選択圧(淘汰圧)を解析するためにPAMLのcodemlがよく使われる。
いくつか日本語でも解説が書かれており、それに従って使っていることが多かったが、CodonFrequencyについての記述は日英共に解説が少ない。どうやって選択すべきか調べていたが、灯台もと暗しで知人がきちんと統計的なモデル選択の方法を論文に記載していたので書き記しておく。
Zhang, Z. and Nikaido, M. (2020) Inactivation of ancV1R as a predictive signature for the loss of vomeronasal system in mammals. Genome Biology and Evolution, 16(6), pp. 766-778
CodonFreqのパラメータ数
まず codeml では4つのパラメータを選択することができる。コドン置換モデルにおける平衡コドン頻度をどれにするかを選ぶ。
https://snoweye.github.io/phyclust/document/pamlDOC.pdf
- 0. 頻度が等しいと仮定する場合(標準遺伝暗号の場合、1/61)
- 1. 平均塩基頻度から計算
- 2. コドンの3つの位置での平均塩基頻度から計算
- 3. 自由パラメータ
がある。それぞれパラメータ数は0, 3, 9, 60である。
機械学習や統計をかじったことがある人は掴めるだろうが、パラメータ数は多ければ多いほど Overfitting が起きやすくなる。だから、パラメータ数が小さく高い尤度を出すモデルを設定してやることが良いモデル選択となる。
AIC (赤池情報量規準) を用いたモデル選択
それぞれ、0-3の4つのモデルを設定したcodeml.ctlファイルを入れたディレクトリを作成し、model0で実行する。
seqfile = ../day1.fa
treefile = ../primate_lysozyme_spe.tre
outfile = ./model0_CF0_result.txt
noisy = 3 * 0,1,2,3,9: how much rubbish on the screen
verbose = 0 * 1: detailed output, 0: concise output
runmode = 0 * 0: user tree; 1: semi-automatic; 2: automatic
* 3: StepwiseAddition; (4,5):PerturbationNNI
seqtype = 1 * 1:codons; 2:AAs; 3:codons-->AAs
CodonFreq = 0 * 0:1/61 each, 1:F1X4, 2:F3X4, 3:codon table
clock = 0 * 0: no clock, unrooted tree, 1: clock, rooted tree
model = 0
* models for codons:
* 0:one, 1:b, 2:2 or more dN/dS ratios for branches
上の例はCodonFreqが0の場合。
CodonFreqを0-4に変えてそれぞれ実行し、Outputfileの中のlnLの値を取り出す。
最後に AIC (赤池情報量規準) を求めてやる。
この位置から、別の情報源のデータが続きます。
(* ===== verification/DnsServer.v ===== *)
(** The listeners of [dnsserver/server.go]: what is read from the network reaches
    the handler as a message, what the handler writes leaves as a packet.

    The first part is about bytes: a datagram gives at most one datagram back per
    message written, a connection is the stream of bytes that arrives on it before
    it is closed, idles or the server shuts down.  The second part is the
    goroutines: the limit on queries in progress and the shutdown, as a transition
    system.  The third is [ListenAndServe]: the sockets it opens and closes. *)

From S2P Require Import Prelude Prog GoUnicode GoStrings GoNet DnsMsg Encoder Decoder WireSpec WireCalculus WireNames WireRoundTrip DecoderSafe DnssecRecords DnssecNames Verify Denial Privacy Interface Upstream UpstreamSpec TrustAnchor Validate ValidateSpec Resolve ResolveSpec Resolution Handler.

Open Scope Z_scope.

Definition maxUDPResponseSize : Z := 512.
Definition maxUDPPacketSize : Z := 4096.
Definition defaultMaxInFlight : Z := 512.

(** ** Responses *)

Definition with_additionals (rrs : list RR) (m : Message) : Message :=
  MkMessage (m_Header m) (m_Questions m) (m_Answers m) (m_Authorities m) rrs.

Definition withOPT (additionals : list RR) (udpSize : Z) : list RR :=
  List.filter (fun rr => negb (rr_Type rr =? TypeOPT)) additionals ++ [NewOPT (u16 udpSize) NoDNSSEC].

Record udpResponseWriter := MkUDPWriter { uw_addr : IP; uw_maxSize : Z; uw_clientUsedEDNS0 : bool }.

(** [out.Header.TC = true; out.Answers = nil; out.Authorities = nil]. *)
Definition truncated (m : Message) : Message :=
  let h := m_Header m in
  MkMessage (MkHeader (h_ID h) (h_QR h) (h_Opcode h) (h_AA h) true (h_RD h) (h_RA h) (h_AD h) (h_CD h)
      (h_RCode h) (h_QDCount h) (h_ANCount h) (h_NSCount h) (h_ARCount h))
    (m_Questions m) [] [] (m_Additionals m).
Lemma lookup_cache_ok c now name qtype : cache_ok c -> cache_ok (lookup c now name qtype).1.
Proof.
  intros [[t Hok] Hfrom]. split; [exists t; by apply lookup_ok|]. intros k e Hin.
  pose proof (lookup_bindings t c now name qtype Hok) as Hs. destruct (lookup c now name qtype).2.
  - destruct Hs as (k' & e' & Hin' & _ & _ & _ & E). rewrite E in Hin.
    apply elem_of_cons in Hin as [[= -> ->]|[_ Hin]%list_elem_of_filter]; by apply Hfrom.
  - destruct Hs as [E|(k' & e' & _ & _ & _ & E)]; rewrite E in Hin; [by apply Hfrom|].
    apply list_elem_of_filter in Hin as [_ Hin]. by apply Hfrom.
Qed.

Lemma lookup_vouched c now req q h :
  cache_ok c -> m_Questions req = [q] -> h_CD (m_Header req) = false ->
  (lookup c now (q_Name q) (q_Type q)).2 = Some h -> vouched req (cached_response req h).
Proof.
  intros [[t Hok] Hfrom] Hq Hcd E. pose proof (lookup_bindings t c now (q_Name q) (q_Type q) Hok) as Hs.
  rewrite E in Hs. destruct Hs as (k & e & Hin & Hfor & _ & -> & _).
  destruct (Hfrom k e Hin) as (req0 & q0 & msg0 & qt & ttl & Hq0 & Hcd0 & Hv & Hput & -> & E1 & E2 & E3 & E4).
  unfold hit_of. rewrite E1, E2, E3, E4. eapply vouched_cached; try done. apply served_ttl_u32.
Qed.

Lemma put_cache_ok c now req q msg :
  cache_ok c -> m_Questions req = [q] -> h_CD (m_Header req) = false -> vouched req msg ->
  cache_ok (put c now (q_Name q) (q_Type q) (h_RCode (m_Header msg)) (m_Answers msg) (m_Authorities msg) (h_AD (m_Header msg))).
Proof.
  intros [[t Hok] Hfrom] Hq Hcd Hv. split; [eexists; by apply put_max_ok|]. intros k e Hin.
  apply put_recency in Hin as [Hin|(qt & ttl & Hput & -> & ->)]; [by apply Hfrom| |apply Hok].
  exists req, q, msg, qt, ttl. by split_and!.
Qed.

(** ** Every layer keeps the promise *)

(** What the limiter lets through is what the handler behind does. *)
#[local] Instance ratelimit_serves {S} W visit clock (next : Handler S) P G good :
  Serves W next P G good ->
  Serves W (RateLimit.Wrap visit clock next) (fun hs : limiter * S => True /\ P hs.2) (fun hs hs' : limiter * S => anything hs.1 hs'.1 /\ G hs.2 hs'.2) good.
Proof.
  intros [HG Hnext]. split; [by apply pair_preorder; [apply _|]|]. intros addr req hs Hp. unfold RateLimit.Wrap.
  assert (Hzoom : forall hs, obeys W (fun hs : limiter * S => True /\ P hs.2) (fun hs hs' : limiter * S => anything hs.1 hs'.1 /\ G hs.2 hs'.2)
    hs (zoom_snd (next addr req)) (fun _ => answered good req)).
  { intros hs0. apply (obeys_zoom_snd W (fun _ => True) P (@anything limiter) G (next addr req)
      (fun _ => answered good req)); [done|by apply Hnext]. }
  destruct (addrIP addr) as [ip|]; [|apply Hzoom].
  eapply (obeys_bind W _ _ _ _ (fun _ _ => True)).
  - apply obeys_atomic. intros [h s] [_ Hs] _. unfold try_allow. cbn [fst snd] in *. by destruct (allow _ _ _ _).
  - intros hs1 [] _; [apply Hzoom|]. split; [simpl; lia|constructor].
Qed.

#[local] Instance cache_serves {S} W (clock : S -> Z) (next : Handler S) P G :
  Serves W next P G vouched ->
  Serves W (Cache.ServeDNS clock next) (fun cs : store * S => cache_ok cs.1 /\ P cs.2) (fun cs cs' : store * S => anything cs.1 cs'.1 /\ G cs.2 cs'.2) vouched.
Proof.
  intros [HG Hnext]. split; [by apply pair_preorder; [apply _|]|]. intros addr req cs Hp. unfold Cache.ServeDNS.
  assert (Hzoom : forall cs, obeys W (fun cs : store * S => cache_ok cs.1 /\ P cs.2) (fun cs cs' : store * S => anything cs.1 cs'.1 /\ G cs.2 cs'.2)
    cs (zoom_snd (next addr req)) (fun _ => answered vouched req)).
  { intros cs0. apply (obeys_zoom_snd W (fun cs : store * S => cache_ok cs.1) P (@anything store) G (next addr req)
      (fun _ => answered vouched req));
      [by intros c s s'|by apply Hnext]. }
  destruct (m_Questions req) as [|q [|]] eqn:Hq; [apply Hzoom| |apply Hzoom].
  destruct (h_CD (m_Header req)) eqn:Hcd; [apply Hzoom|].
  eapply (obeys_bind W _ _ _ _ (fun _ x => 0 <= x.2 /\ forall h, x.1 = Some h -> vouched req (cached_response req h))).
  - apply obeys_atomic. intros [c s] [Hc Hs] _. unfold consult. cbn [fst snd] in *.
    pose proof (lookup_cache_ok c (clock s) (q_Name q) (q_Type q) Hc) as Hc1.
    pose proof (fun h => lookup_vouched c (clock s) req q h Hc Hq Hcd) as Hh.
    destruct (lookup c (clock s) (q_Name q) (q_Type q)) as [c1 x]. cbn [fst snd] in *. split_and!; try done.
    destruct Hc1 as [[t [_ _ _ [Hmax _] _]] _]. apply Hmax.
  - intros cs1 [[h|] max] [Hmax Hh]; cbn [fst snd] in *; [apply obeys_reply; [by split_and!|by apply Hh]|].
    eapply obeys_bind; [apply Hzoom|]. intros cs2 out [Hlen Hout].
    destruct (last out) as [msg|] eqn:El; [|by split; [simpl; lia|]].
    eapply (obeys_bind W _ _ _ _ (fun _ _ => True)).
    + apply obeys_atomic. intros [c s] [Hc Hs] _. cbn [record fst snd] in *. split_and!; [|done..].
      apply (put_cache_ok c (clock s) req); [done..|]. rewrite Forall_forall in Hout. by apply Hout, last_Some_elem_of.
    + intros cs3 _ _. split; [by rewrite length_map|]. apply Forall_fmap. eapply Forall_impl; [exact Hout|].
      intros m [Hr Hv]. split; [exact Hr|by constructor].
Qed.
(* ===== verification/Findings.v ===== *)
(** Behaviours of the code that differ from what it means to do, each shown on a
    concrete input. *)

From stdpp Require Import strings.
From S2P Require Import Prelude Prog GoUnicode GoStrings GoNet DnsMsg Encoder Decoder WireSpec WireCalculus WireNames WireRoundTrip DecoderSafe DnssecRecords DnssecNames Verify VerifySpec Denial DenialSpec Lru Cache CacheSpec DelegationCache ServerChoice Privacy Upstream UpstreamSpec TrustAnchor Validate ValidateSpec Resolve ResolveSpec Resolution Witnesses WitnessNet.

Open Scope string_scope.
Open Scope Z_scope.

(** ** The codec *)

Definition question_message (names : list gostring) : Message :=
  MkMessage zero_header (map (fun n => MkQuestion n TypeA ClassIN) names) [] [] [].

(** [Pack] counts the characters of a name, [Unpack] its wire bytes: a name of four
    63-byte labels is packed without complaint and refused on arrival. *)
Definition long_name : gostring :=
  Join dot [replicate 63 97; replicate 63 97; replicate 63 97; replicate 63 97].

Lemma long_name_packed :
  length long_name = 255%nat /\
  match Pack (question_message [long_name]) with
  | Ok buf => Unpack buf = Err ENameTooLong
  | Err _ => False
  end.
Proof. vm_compute. split; reflexivity. Qed.

(** [strings.ToLower] maps bytes that are not UTF-8 to one replacement character,
    so the table of names takes two different names for one, and the second is
    packed as a pointer to the first. *)
Definition ff_com : gostring := 255 :: dot :: n_com.
Definition fe_com : gostring := 254 :: dot :: n_com.

Lemma distinct_names_merged :
  ff_com <> fe_com /\
  match Pack (question_message [ff_com; fe_com]) with
  | Ok buf =>
    match Unpack buf with
    | Ok m => map q_Name (m_Questions m) = [ff_com; ff_com]
    | Err _ => False
    end
  | Err _ => False
  end.
Proof. split; [discriminate|vm_compute; reflexivity]. Qed.

(** The labels written in front of a pointer are never entered in the table, so a
    name written twice is not always replaced by a pointer to its first
    occurrence: the third question repeats the label "a". *)
Lemma longest_suffix_missed :
  match Pack (question_message [n_com; str "a.com"; str "a.com"]) with
  | Ok buf => drop 21 buf =
      [1; 97; 192; 12; 0; 1; 0; 1;  1; 97; 192; 12; 0; 1; 0; 1]
  | Err _ => False
  end.
Proof. vm_compute. reflexivity. Qed.

(** ** Names *)

(** The Kelvin sign folds to "k": [equalName] is not the ASCII comparison DNS
    defines. *)
Lemma equalName_kelvin : equalName (str "k.com") (226 :: 132 :: 170 :: str ".com") = true.
Proof. vm_compute. reflexivity. Qed.

(** [equalName] folds and [isSubdomainOrEqual] lower-cases, and they disagree on the
    dotted capital I: a name and its lower-case form are each strictly below the
    other, so "strictly below" does not terminate a walk. *)
Definition dotted_I : gostring := 196 :: 176 :: str ".com".

Lemma isProperSubdomain_cycle :
  isProperSubdomain dotted_I (str "i.com") = true /\ isProperSubdomain (str "i.com") dotted_I = true.
Proof. vm_compute. split; reflexivity. Qed.

(** ** Denial of existence *)

(** A truthful NSEC record that shows a name to be a branch of the tree - the owner
    is above it and the next name below it - is accepted as proof that the name
    does not exist, and with it everything below. *)
Lemma ProveNameError_branch :
  let nsecs := [nsec_rr n_example n_ab [0; 1; 34]] in
  ProveNameError (H := toy_crypto) nsecs n_b = Ok tt /\
  ProveNoData (H := toy_crypto) nsecs n_b TypeA = Ok tt /\
  Forall (truthful (zowns ex_zone) (ztypes ex_zone)) (nsec_records nsecs) /\
  in_tree (zowns ex_zone) (key n_b).
Proof.
  cbv zeta. split; [vm_compute; reflexivity|]. split; [vm_compute; reflexivity|]. split.
  - constructor; [|constructor]. apply truthfulb_spec. vm_compute. reflexivity.
  - exists (key n_ab). split; [|unfold zowns; compute_decide].
    exists [str "a"]. vm_compute. reflexivity.
Qed.

(** An opt-out gap may hide unsigned delegations, yet it is accepted as proof that a
    name does not exist. *)
Lemma proveNameErrorNSEC3_opt_out :
  OptOut (Nsec3.rr (root_nsec3 1)) = true /\
  proveNameErrorNSEC3 (H := root_crypto) [root_nsec3 1] n_com [dot] = Ok tt.
Proof. vm_compute. split; reflexivity. Qed.

(** ** The message cache *)

(** A response to a question of type 0 is stored under the any-type key, so one empty
    answer to such a question hides every type of the name and of every name
    below it. *)
Lemma type_zero_poisons :
  let s := Cache.put (newStore (MkConfig 0 0 0)) 0 n_example 0 RCodeSuccess [] [] false in
  (lookup s 1 n_www TypeA).2 = Some (MkHit RCodeSuccess [] [] false) /\
  (lookup s 1 n_ab TypeMX).2 = Some (MkHit RCodeSuccess [] [] false).
Proof. vm_compute. split; reflexivity. Qed.

(** ** Resolving *)

Section forged.
#[local] Existing Instance toy_crypto.

(** The signed root of the small network, with an attacker that replaces the answers
    for one name. *)
Definition forge (victim : gostring) (answers : list RR) : knowledge := fun name type =>
  if equalName name victim && (type =? TypeA) then (answers, [], 0) else answers_for name type.

Definition run_forged (victim : gostring) (answers : list RR) : result resolve_error Result :=
  (run_program (ResolveRR (H0 := net_of (forge victim answers)) net_resolver false victim TypeA) new_world).2.

(** An unsigned CNAME is refused when its target exists ... *)
Lemma forged_cname_refused : run_forged n_c [cname_rr n_c n_a] = Err ErrBogus.
Proof. vm_compute. reflexivity. Qed.

(** ... but not when it does not: the error of the target is passed on before the
    chain is checked, so anyone can make a signed name vanish. *)
Lemma forged_cname_accepted : run_forged n_c [cname_rr n_c n_x] = Err (NXDOMAINError n_x None).
Proof. vm_compute. reflexivity. Qed.

(** A forged address without a signature is refused; with a signature that claims
    the zone's key of an algorithm the resolver does not know it is accepted, if
    only as not secure, although the zone signs with a known algorithm as well. *)
Definition forged_a : RR := MkRR n_a TypeA ClassIN 300 4 (Some [6; 6; 6; 6]) None [] [] None [].

Lemma forged_address_refused : run_forged n_a [forged_a] = Err ErrBogus.
Proof. vm_compute. reflexivity. Qed.

Lemma forged_algorithm_accepted :
  run_forged n_a [forged_a; sign odd_key 1 [forged_a]] = Ok (MkResult [forged_a] [] false).
Proof. vm_compute. reflexivity. Qed.
End forged.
AICとは、統計モデルの良し悪しを評価するための指標の1つである。これが先程の話に出てくる、「パラメータ数を抑えながらも尤度が高いモデル」を選択する指標となる。求め方は以下の通り。
AIC = -2lnL + 2k
lnLに先程のOutputfileのlnLを、kに前項のパラメータ数を代入して求める。この値が4つの中で最も小さなものが今回の配列における良いモデルであることが推定できる。
参考文献
Zhang, Z. and Nikaido, M. (2020) Inactivation of ancV1R as a predictive signature for the loss of vomeronasal system in mammals. Genome Biology and Evolution, 16(6), pp. 766-778
今回の記事の内容はZhangさんにご指導いただきました。ありがとうございます。